» **What to do**
Repeat exactly, and only, the lines of the entries below from the one with "(t1 t2 : list" through the one with "rewrite E. replace", both ends included.

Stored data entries
○ ○ ○
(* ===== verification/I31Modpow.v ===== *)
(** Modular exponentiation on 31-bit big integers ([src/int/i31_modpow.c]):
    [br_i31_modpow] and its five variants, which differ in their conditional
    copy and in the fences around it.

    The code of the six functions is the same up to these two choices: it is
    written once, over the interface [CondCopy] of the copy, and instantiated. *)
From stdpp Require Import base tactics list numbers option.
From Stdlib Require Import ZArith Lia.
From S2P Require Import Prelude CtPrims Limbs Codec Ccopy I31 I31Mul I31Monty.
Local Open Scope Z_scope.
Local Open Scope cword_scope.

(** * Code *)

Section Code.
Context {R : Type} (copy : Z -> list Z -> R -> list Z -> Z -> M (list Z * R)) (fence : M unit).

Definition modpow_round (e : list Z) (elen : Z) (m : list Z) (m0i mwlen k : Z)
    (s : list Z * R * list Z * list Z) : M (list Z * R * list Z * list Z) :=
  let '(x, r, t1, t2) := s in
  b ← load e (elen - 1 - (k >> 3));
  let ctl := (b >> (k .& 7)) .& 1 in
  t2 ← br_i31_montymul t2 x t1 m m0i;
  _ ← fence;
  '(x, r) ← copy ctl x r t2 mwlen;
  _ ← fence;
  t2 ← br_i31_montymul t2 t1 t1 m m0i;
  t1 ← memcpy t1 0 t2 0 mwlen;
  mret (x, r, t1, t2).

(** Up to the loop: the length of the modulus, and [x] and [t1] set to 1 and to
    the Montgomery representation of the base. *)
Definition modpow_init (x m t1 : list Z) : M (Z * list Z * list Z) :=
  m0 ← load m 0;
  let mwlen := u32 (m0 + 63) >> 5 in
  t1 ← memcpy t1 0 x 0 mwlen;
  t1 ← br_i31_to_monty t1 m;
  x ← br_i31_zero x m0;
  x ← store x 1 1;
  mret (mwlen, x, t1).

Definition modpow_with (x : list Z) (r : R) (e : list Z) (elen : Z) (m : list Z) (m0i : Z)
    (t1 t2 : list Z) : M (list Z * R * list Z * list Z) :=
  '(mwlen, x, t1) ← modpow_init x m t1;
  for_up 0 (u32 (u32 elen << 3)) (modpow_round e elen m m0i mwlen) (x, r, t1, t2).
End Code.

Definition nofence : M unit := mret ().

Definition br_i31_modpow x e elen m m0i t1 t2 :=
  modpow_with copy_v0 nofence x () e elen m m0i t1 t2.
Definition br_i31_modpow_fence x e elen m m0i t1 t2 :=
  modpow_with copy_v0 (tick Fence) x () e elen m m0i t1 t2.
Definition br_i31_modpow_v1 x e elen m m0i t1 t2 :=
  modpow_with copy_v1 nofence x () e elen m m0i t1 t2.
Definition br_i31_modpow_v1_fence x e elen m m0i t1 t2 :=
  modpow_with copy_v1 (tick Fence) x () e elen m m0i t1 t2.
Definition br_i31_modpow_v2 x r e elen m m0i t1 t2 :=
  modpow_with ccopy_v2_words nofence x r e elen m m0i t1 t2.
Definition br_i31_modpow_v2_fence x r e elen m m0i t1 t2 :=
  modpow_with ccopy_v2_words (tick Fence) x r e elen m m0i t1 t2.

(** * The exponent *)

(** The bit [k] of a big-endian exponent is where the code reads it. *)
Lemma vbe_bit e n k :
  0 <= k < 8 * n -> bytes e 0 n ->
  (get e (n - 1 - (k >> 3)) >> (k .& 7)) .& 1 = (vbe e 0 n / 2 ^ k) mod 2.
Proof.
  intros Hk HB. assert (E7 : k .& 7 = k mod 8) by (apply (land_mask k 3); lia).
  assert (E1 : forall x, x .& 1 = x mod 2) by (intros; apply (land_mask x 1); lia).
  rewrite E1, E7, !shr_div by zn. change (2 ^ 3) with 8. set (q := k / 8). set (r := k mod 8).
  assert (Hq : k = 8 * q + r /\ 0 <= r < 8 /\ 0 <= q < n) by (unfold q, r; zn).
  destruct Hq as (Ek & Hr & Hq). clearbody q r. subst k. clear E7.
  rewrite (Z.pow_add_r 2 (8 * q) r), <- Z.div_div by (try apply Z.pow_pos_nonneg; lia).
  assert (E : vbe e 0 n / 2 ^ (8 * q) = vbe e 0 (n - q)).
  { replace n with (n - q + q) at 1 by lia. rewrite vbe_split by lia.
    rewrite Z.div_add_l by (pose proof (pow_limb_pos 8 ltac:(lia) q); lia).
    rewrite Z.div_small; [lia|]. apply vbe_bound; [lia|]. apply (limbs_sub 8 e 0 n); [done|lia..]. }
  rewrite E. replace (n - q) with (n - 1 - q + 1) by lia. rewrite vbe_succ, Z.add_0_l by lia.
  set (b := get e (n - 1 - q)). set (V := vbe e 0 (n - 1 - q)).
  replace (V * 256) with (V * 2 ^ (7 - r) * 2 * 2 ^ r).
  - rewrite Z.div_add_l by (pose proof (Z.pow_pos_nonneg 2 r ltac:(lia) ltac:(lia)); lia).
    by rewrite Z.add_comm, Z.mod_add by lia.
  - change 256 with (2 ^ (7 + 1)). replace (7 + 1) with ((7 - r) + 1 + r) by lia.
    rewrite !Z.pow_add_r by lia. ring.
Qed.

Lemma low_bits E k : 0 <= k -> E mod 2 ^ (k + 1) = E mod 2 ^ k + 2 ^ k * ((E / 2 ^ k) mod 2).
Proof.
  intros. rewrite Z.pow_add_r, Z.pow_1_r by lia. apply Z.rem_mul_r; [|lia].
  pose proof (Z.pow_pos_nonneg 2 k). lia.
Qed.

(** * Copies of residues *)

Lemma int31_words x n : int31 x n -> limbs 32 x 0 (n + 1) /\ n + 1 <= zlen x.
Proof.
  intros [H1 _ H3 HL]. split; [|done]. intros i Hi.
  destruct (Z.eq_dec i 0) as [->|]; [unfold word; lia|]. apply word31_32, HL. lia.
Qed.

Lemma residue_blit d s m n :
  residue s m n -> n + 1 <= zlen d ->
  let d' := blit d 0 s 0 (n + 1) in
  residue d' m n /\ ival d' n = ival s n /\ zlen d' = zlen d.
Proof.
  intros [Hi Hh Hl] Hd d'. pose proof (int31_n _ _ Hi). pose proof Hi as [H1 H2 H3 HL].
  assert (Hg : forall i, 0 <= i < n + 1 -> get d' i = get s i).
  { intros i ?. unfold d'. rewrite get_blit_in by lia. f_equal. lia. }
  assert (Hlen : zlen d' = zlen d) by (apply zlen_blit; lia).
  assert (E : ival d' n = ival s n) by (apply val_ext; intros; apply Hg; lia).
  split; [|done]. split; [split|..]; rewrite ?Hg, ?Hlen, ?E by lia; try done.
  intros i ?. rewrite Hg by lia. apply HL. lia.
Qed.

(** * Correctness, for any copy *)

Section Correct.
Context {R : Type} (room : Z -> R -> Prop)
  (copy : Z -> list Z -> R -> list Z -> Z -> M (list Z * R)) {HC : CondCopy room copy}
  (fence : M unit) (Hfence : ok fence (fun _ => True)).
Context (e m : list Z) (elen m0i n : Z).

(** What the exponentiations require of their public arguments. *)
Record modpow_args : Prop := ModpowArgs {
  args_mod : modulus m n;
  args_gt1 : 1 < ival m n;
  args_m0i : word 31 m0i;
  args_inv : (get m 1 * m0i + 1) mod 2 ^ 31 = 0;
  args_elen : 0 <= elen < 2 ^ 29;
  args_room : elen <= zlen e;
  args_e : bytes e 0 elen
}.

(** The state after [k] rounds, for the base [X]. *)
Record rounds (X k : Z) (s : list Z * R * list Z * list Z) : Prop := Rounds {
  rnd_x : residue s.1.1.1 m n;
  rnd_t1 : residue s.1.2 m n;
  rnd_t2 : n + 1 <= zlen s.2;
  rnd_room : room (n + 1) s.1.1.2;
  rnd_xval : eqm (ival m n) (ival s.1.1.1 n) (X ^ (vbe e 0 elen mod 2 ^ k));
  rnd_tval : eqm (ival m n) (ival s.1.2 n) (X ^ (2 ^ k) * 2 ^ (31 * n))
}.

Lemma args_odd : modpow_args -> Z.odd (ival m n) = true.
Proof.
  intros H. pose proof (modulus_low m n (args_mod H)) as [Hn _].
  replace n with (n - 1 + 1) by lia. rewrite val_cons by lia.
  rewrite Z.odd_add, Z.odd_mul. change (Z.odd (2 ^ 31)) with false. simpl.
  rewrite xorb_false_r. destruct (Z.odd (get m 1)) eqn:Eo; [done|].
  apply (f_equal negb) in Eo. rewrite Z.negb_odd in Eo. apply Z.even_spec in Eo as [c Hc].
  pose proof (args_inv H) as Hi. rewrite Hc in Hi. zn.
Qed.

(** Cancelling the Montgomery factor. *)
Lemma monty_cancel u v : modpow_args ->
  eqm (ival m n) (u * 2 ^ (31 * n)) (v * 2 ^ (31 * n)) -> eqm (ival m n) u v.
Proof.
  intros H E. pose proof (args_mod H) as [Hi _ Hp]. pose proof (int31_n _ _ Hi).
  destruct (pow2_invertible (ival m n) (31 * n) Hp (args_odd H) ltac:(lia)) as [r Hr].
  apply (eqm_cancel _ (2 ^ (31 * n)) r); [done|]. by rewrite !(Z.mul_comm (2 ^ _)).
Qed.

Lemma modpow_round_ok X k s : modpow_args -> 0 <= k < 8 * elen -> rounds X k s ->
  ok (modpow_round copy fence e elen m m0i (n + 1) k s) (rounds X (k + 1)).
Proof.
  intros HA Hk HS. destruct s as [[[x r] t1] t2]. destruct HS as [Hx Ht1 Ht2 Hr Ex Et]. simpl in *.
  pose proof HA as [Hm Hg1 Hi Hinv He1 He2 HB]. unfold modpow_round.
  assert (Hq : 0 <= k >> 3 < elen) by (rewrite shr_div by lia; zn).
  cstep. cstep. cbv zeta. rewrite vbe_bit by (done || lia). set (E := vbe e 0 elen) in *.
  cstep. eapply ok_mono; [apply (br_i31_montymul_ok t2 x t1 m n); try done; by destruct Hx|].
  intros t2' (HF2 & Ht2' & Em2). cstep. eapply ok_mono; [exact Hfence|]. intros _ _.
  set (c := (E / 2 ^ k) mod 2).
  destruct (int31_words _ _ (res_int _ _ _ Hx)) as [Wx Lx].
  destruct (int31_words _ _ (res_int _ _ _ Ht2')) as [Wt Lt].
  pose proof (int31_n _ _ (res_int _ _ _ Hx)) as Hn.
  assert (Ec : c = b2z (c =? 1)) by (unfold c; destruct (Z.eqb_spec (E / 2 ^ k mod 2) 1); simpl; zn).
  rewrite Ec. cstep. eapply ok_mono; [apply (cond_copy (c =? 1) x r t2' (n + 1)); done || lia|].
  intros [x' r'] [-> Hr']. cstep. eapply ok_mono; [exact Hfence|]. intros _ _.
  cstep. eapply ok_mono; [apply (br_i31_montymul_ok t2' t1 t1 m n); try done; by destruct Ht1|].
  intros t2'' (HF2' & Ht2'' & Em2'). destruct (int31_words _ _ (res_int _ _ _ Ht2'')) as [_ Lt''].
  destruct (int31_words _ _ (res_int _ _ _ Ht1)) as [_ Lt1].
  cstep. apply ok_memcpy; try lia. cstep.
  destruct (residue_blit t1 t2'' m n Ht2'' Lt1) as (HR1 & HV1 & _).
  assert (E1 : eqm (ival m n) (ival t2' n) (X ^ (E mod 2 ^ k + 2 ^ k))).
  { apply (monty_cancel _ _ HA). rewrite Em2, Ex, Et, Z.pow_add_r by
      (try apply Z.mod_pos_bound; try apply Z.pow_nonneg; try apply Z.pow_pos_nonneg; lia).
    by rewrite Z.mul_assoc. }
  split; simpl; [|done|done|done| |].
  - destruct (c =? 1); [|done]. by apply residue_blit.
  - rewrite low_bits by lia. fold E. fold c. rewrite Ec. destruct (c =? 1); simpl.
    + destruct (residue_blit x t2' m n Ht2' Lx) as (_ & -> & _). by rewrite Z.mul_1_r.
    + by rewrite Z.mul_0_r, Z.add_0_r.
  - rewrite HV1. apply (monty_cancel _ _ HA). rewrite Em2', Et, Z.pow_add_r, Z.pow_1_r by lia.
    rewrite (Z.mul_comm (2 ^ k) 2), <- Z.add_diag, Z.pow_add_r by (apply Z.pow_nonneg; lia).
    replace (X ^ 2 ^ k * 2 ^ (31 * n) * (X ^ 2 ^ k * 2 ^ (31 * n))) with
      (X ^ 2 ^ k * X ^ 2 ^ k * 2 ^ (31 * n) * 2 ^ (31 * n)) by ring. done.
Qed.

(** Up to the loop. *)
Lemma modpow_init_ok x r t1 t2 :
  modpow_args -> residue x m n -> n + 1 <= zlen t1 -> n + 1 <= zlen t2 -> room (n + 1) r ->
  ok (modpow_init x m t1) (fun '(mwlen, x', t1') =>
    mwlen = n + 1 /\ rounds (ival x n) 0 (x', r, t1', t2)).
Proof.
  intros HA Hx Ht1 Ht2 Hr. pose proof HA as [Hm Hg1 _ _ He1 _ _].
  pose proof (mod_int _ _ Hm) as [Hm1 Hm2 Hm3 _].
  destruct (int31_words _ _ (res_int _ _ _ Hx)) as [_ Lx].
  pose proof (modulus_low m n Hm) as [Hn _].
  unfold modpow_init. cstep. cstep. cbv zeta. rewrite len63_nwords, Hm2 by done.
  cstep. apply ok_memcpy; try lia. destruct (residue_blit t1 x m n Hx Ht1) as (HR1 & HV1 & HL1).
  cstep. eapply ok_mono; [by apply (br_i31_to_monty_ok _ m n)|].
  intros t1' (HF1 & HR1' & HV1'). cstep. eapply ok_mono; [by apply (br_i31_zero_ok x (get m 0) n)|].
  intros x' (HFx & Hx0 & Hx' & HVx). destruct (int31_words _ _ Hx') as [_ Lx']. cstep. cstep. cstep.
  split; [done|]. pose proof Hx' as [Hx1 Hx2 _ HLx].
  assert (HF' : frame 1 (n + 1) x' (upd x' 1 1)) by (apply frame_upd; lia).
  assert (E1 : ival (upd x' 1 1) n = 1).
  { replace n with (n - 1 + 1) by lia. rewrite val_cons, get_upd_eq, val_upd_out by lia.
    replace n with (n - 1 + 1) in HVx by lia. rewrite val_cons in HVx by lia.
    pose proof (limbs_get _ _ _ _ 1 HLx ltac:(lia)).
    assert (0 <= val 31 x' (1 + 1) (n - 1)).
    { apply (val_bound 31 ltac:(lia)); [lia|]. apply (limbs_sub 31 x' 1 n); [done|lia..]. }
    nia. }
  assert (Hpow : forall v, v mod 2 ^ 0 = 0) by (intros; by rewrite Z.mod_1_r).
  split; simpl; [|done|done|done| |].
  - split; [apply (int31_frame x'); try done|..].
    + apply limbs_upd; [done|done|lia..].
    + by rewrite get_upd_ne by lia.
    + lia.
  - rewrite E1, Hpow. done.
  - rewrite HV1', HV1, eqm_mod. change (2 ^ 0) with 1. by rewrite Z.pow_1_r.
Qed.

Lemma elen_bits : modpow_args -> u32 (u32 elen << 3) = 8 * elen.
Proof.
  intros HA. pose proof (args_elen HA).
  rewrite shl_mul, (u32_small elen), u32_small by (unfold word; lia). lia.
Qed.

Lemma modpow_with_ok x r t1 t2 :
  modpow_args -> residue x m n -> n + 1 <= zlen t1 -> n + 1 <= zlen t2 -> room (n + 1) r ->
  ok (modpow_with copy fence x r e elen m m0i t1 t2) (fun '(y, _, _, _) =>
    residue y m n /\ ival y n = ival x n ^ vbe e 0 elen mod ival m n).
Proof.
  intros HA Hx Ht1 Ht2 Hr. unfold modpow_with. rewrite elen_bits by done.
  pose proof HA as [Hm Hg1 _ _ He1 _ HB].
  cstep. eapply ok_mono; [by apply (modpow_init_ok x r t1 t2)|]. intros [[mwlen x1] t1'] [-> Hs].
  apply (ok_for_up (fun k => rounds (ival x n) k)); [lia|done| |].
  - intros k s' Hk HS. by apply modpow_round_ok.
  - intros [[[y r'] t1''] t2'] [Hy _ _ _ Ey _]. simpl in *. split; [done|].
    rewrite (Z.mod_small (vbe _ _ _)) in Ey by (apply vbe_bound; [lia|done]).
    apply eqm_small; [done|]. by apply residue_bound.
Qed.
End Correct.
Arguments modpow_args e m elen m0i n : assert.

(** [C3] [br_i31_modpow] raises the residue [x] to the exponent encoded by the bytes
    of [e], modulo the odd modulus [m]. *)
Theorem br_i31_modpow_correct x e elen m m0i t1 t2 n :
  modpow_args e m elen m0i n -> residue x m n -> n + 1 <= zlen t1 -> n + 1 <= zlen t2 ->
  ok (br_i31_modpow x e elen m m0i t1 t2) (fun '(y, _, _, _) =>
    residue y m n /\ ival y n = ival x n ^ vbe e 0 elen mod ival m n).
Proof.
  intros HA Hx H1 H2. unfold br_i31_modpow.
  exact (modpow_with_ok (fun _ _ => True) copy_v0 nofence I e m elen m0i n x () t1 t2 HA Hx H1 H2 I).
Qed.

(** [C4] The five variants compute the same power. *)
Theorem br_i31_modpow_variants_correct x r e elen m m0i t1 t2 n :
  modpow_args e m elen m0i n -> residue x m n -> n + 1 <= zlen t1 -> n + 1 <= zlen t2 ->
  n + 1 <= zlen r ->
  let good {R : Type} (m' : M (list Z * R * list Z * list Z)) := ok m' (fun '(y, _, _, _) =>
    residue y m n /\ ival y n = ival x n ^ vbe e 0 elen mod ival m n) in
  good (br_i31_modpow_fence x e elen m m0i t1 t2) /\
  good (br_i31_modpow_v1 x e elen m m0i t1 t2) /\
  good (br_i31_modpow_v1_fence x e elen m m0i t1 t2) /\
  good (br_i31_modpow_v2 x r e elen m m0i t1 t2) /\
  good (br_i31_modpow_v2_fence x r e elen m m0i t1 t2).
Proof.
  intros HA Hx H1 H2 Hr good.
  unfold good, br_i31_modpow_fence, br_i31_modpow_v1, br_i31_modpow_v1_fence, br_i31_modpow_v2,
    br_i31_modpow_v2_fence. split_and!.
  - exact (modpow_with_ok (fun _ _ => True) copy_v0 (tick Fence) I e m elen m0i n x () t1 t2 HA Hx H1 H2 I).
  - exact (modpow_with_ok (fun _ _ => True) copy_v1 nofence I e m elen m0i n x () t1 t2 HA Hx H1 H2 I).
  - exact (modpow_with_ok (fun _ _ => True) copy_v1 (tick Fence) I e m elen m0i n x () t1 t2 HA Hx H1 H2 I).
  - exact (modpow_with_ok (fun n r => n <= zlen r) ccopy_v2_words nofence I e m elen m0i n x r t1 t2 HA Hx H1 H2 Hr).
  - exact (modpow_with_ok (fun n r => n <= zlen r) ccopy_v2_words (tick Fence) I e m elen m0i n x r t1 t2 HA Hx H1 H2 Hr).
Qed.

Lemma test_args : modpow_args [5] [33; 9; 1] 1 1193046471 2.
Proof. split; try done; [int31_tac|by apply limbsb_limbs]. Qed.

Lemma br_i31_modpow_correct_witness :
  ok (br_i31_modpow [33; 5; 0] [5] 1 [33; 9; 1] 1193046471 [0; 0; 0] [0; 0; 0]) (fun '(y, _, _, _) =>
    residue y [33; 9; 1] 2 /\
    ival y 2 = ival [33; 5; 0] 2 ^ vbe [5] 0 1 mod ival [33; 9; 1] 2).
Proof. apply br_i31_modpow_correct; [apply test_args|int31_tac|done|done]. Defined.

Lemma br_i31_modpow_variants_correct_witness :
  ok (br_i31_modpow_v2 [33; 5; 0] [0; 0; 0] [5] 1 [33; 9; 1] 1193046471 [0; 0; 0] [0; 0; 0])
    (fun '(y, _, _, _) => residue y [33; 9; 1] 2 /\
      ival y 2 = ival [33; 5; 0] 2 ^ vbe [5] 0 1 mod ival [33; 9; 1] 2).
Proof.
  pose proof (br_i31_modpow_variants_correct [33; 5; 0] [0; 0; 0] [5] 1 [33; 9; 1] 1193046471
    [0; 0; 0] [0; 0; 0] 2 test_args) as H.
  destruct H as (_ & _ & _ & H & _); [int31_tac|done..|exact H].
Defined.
○ ○ ○
» **Result of the exercise**
    (t1 t2 : list Z) : M (list Z * R * list Z * list Z) :=
  '(mwlen, x, t1) ← modpow_init x m t1;
  for_up 0 (u32 (u32 elen << 3)) (modpow_round e elen m m0i mwlen) (x, r, t1, t2).
End Code.

Definition nofence : M unit := mret ().

Definition br_i31_modpow x e elen m m0i t1 t2 :=
  modpow_with copy_v0 nofence x () e elen m m0i t1 t2.
Definition br_i31_modpow_fence x e elen m m0i t1 t2 :=
  modpow_with copy_v0 (tick Fence) x () e elen m m0i t1 t2.
Definition br_i31_modpow_v1 x e elen m m0i t1 t2 :=
  modpow_with copy_v1 nofence x () e elen m m0i t1 t2.
Definition br_i31_modpow_v1_fence x e elen m m0i t1 t2 :=
  modpow_with copy_v1 (tick Fence) x () e elen m m0i t1 t2.
Definition br_i31_modpow_v2 x r e elen m m0i t1 t2 :=
  modpow_with ccopy_v2_words nofence x r e elen m m0i t1 t2.
Definition br_i31_modpow_v2_fence x r e elen m m0i t1 t2 :=
  modpow_with ccopy_v2_words (tick Fence) x r e elen m m0i t1 t2.

(** * The exponent *)

(** The bit [k] of a big-endian exponent is where the code reads it. *)
Lemma vbe_bit e n k :
  0 <= k < 8 * n -> bytes e 0 n ->
  (get e (n - 1 - (k >> 3)) >> (k .& 7)) .& 1 = (vbe e 0 n / 2 ^ k) mod 2.
Proof.
  intros Hk HB. assert (E7 : k .& 7 = k mod 8) by (apply (land_mask k 3); lia).
  assert (E1 : forall x, x .& 1 = x mod 2) by (intros; apply (land_mask x 1); lia).
  rewrite E1, E7, !shr_div by zn. change (2 ^ 3) with 8. set (q := k / 8). set (r := k mod 8).
  assert (Hq : k = 8 * q + r /\ 0 <= r < 8 /\ 0 <= q < n) by (unfold q, r; zn).
  destruct Hq as (Ek & Hr & Hq). clearbody q r. subst k. clear E7.
  rewrite (Z.pow_add_r 2 (8 * q) r), <- Z.div_div by (try apply Z.pow_pos_nonneg; lia).
  assert (E : vbe e 0 n / 2 ^ (8 * q) = vbe e 0 (n - q)).
  { replace n with (n - q + q) at 1 by lia. rewrite vbe_split by lia.
    rewrite Z.div_add_l by (pose proof (pow_limb_pos 8 ltac:(lia) q); lia).
    rewrite Z.div_small; [lia|]. apply vbe_bound; [lia|]. apply (limbs_sub 8 e 0 n); [done|lia..]. }
  rewrite E. replace (n - q) with (n - 1 - q + 1) by lia. rewrite vbe_succ, Z.add_0_l by lia.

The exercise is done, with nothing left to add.